WHAT YOU SHOULD DO
Check each line of the listing for the string "true", then state how many lines have it. Only the number is wanted.

-------- SOURCE INFORMATION --------

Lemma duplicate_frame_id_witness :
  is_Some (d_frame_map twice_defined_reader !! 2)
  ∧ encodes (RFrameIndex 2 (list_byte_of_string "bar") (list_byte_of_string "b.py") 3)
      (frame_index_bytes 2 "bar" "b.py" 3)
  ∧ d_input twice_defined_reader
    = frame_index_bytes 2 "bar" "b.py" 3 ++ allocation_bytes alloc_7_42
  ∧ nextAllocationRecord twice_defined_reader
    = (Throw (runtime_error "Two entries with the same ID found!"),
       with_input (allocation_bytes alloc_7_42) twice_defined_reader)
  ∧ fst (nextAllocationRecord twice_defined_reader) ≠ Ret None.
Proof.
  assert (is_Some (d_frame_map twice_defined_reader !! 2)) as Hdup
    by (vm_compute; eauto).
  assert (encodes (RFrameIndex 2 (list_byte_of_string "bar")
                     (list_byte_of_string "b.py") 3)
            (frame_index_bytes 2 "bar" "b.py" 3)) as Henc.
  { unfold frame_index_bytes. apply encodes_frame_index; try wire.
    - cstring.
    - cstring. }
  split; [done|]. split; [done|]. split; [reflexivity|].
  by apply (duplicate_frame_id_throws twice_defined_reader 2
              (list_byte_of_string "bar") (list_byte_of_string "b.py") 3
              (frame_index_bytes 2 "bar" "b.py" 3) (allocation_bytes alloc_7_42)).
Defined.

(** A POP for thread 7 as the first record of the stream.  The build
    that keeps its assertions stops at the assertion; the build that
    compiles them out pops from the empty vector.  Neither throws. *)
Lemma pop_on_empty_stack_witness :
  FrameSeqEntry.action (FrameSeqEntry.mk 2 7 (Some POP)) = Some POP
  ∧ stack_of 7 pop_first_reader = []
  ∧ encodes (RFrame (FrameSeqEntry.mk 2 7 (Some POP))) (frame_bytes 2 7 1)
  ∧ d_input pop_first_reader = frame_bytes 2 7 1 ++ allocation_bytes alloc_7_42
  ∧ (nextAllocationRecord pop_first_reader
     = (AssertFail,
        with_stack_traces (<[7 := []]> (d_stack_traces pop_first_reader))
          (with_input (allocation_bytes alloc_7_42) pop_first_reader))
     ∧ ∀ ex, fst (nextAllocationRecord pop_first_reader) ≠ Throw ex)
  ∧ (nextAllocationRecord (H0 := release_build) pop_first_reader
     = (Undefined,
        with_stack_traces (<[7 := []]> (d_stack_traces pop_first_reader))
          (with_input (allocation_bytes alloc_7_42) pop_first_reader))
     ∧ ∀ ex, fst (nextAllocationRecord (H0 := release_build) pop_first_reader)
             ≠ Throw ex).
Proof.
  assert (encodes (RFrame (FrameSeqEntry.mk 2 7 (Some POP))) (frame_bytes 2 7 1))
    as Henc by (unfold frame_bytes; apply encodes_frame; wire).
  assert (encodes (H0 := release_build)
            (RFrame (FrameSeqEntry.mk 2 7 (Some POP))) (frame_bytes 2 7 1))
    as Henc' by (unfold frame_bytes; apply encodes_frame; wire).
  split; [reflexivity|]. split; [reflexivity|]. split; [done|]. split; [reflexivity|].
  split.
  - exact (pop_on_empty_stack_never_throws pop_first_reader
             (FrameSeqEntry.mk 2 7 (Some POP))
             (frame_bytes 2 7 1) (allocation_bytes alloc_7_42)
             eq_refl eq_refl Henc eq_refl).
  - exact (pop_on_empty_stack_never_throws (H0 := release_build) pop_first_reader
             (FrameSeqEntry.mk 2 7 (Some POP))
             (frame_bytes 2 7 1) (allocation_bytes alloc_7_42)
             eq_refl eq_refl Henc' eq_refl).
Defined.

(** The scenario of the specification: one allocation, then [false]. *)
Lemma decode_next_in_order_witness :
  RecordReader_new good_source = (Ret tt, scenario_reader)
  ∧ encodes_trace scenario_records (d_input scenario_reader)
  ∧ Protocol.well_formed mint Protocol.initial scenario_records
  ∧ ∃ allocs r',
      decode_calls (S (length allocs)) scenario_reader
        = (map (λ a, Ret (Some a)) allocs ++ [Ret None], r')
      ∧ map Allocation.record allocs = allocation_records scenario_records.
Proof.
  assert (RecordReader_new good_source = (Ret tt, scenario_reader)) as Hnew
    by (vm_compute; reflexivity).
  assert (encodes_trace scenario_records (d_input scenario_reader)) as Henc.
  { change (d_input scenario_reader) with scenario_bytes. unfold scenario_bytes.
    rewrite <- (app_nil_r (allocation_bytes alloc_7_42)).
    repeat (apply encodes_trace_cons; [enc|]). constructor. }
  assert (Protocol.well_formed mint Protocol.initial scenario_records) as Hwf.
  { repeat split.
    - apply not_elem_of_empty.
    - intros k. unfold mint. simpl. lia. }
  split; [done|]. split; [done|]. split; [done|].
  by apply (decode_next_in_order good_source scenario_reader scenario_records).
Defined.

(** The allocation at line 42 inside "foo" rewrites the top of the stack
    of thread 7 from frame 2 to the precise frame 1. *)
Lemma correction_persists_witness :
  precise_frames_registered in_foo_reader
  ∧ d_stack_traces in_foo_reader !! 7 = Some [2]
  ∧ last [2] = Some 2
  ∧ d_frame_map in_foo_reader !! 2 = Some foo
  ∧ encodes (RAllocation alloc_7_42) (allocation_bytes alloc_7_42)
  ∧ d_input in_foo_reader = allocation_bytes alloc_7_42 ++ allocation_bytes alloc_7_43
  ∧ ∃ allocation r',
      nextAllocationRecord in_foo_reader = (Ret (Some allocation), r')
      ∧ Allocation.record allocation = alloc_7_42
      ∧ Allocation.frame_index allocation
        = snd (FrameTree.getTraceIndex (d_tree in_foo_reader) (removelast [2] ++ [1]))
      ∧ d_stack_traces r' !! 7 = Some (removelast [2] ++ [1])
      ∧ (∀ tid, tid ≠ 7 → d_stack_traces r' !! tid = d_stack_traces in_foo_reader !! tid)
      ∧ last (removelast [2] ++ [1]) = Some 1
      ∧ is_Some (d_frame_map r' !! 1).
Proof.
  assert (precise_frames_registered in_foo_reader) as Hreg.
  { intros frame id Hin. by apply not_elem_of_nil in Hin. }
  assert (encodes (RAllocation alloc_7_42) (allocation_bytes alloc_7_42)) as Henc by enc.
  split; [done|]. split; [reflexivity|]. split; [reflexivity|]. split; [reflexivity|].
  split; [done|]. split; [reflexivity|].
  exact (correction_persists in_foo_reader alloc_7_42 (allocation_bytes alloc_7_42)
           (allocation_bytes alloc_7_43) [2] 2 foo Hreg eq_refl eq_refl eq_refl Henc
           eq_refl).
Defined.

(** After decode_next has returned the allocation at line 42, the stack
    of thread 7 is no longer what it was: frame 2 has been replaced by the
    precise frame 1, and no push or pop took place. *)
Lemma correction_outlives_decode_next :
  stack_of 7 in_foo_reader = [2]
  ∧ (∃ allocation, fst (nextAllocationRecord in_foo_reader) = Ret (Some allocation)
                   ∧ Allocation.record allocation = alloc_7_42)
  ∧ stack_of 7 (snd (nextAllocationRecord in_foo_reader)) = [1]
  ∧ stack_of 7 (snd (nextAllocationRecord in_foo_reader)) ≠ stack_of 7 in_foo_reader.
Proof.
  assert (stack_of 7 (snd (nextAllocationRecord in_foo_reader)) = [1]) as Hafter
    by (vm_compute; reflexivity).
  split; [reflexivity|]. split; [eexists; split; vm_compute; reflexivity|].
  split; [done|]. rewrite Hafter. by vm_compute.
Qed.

--------
-------- SOURCE INFORMATION --------

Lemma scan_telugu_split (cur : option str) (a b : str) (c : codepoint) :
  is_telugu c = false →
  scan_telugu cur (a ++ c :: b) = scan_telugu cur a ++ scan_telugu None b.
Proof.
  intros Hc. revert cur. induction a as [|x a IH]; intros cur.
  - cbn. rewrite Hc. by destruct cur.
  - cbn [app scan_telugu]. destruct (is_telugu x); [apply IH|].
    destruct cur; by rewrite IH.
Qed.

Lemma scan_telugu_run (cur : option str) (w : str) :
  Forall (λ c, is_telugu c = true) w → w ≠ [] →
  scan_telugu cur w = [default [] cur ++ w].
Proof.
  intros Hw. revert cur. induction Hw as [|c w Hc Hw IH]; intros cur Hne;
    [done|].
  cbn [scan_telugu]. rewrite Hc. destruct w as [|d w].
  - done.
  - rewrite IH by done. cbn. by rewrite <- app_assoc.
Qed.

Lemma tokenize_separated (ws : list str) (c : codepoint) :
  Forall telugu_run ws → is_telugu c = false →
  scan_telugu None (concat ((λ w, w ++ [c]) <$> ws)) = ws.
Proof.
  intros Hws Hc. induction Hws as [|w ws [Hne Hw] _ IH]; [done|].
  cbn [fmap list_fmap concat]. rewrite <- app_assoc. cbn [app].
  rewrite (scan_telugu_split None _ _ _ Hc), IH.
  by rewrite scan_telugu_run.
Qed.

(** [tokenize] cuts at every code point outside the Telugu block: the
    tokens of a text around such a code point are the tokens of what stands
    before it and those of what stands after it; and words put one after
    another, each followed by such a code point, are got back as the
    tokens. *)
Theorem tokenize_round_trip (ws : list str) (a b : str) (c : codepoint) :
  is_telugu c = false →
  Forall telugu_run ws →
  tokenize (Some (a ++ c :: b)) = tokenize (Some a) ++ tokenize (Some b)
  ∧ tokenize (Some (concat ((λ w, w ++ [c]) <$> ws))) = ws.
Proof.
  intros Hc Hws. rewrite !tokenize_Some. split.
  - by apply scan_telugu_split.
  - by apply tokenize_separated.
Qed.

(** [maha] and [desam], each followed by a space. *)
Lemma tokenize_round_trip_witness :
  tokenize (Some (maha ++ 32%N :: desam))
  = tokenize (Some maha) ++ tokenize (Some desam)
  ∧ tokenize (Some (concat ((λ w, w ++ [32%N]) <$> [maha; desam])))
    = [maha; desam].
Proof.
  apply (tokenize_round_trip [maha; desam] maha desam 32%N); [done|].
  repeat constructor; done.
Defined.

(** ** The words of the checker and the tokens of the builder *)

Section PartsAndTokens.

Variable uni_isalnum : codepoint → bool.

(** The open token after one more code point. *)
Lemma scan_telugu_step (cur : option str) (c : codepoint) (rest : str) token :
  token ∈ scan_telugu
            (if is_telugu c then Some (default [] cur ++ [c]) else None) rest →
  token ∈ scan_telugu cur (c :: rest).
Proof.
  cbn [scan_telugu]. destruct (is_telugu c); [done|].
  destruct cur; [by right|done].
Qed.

--------
-------- SOURCE INFORMATION --------

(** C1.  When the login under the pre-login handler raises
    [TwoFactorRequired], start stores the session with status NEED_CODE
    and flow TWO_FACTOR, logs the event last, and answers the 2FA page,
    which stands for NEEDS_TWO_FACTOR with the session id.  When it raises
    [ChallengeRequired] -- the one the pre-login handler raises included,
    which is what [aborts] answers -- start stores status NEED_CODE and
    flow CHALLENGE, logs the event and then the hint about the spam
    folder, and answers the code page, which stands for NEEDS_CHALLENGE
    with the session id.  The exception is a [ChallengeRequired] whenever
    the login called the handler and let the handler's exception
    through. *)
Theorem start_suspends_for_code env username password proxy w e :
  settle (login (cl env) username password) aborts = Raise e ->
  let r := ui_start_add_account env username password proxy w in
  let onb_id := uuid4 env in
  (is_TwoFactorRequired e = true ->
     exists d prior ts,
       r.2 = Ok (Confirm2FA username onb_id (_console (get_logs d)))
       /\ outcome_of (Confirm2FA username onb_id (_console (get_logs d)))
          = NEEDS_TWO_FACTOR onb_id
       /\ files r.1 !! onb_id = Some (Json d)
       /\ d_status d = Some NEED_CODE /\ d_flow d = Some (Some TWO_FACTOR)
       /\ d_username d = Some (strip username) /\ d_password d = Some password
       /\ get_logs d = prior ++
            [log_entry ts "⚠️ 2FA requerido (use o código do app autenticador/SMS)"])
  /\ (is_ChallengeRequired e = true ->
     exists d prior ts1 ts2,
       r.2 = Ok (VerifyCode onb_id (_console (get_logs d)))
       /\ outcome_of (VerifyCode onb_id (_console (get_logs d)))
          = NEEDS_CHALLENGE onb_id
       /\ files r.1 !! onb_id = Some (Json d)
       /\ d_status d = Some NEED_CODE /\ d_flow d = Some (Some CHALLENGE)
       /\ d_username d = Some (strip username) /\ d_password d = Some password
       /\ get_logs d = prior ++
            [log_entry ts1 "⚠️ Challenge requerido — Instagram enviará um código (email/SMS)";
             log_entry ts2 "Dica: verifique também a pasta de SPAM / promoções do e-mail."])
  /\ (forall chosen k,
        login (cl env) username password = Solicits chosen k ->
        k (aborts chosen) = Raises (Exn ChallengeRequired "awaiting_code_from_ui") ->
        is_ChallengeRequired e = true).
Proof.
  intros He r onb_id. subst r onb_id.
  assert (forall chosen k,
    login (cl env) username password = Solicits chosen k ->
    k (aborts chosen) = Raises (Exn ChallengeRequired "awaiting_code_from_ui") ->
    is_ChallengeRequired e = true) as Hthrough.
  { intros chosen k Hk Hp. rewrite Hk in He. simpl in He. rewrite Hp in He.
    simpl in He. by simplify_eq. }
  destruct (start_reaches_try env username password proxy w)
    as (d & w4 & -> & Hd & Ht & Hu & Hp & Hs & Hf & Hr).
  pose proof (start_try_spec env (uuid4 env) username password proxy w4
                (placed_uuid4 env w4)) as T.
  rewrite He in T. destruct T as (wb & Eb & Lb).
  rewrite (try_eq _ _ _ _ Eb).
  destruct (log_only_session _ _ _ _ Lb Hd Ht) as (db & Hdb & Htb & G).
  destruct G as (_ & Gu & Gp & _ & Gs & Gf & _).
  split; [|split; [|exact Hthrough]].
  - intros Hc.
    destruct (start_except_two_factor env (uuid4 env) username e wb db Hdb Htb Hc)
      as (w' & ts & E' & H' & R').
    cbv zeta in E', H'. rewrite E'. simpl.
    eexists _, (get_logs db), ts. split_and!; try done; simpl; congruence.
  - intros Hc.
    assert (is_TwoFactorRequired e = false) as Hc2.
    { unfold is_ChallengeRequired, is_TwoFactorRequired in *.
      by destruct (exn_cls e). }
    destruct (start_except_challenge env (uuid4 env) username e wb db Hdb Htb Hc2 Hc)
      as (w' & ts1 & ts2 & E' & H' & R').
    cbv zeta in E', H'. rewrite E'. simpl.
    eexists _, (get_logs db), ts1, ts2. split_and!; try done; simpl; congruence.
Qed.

--------

SOLUTION FOR THIS PROBLEM
5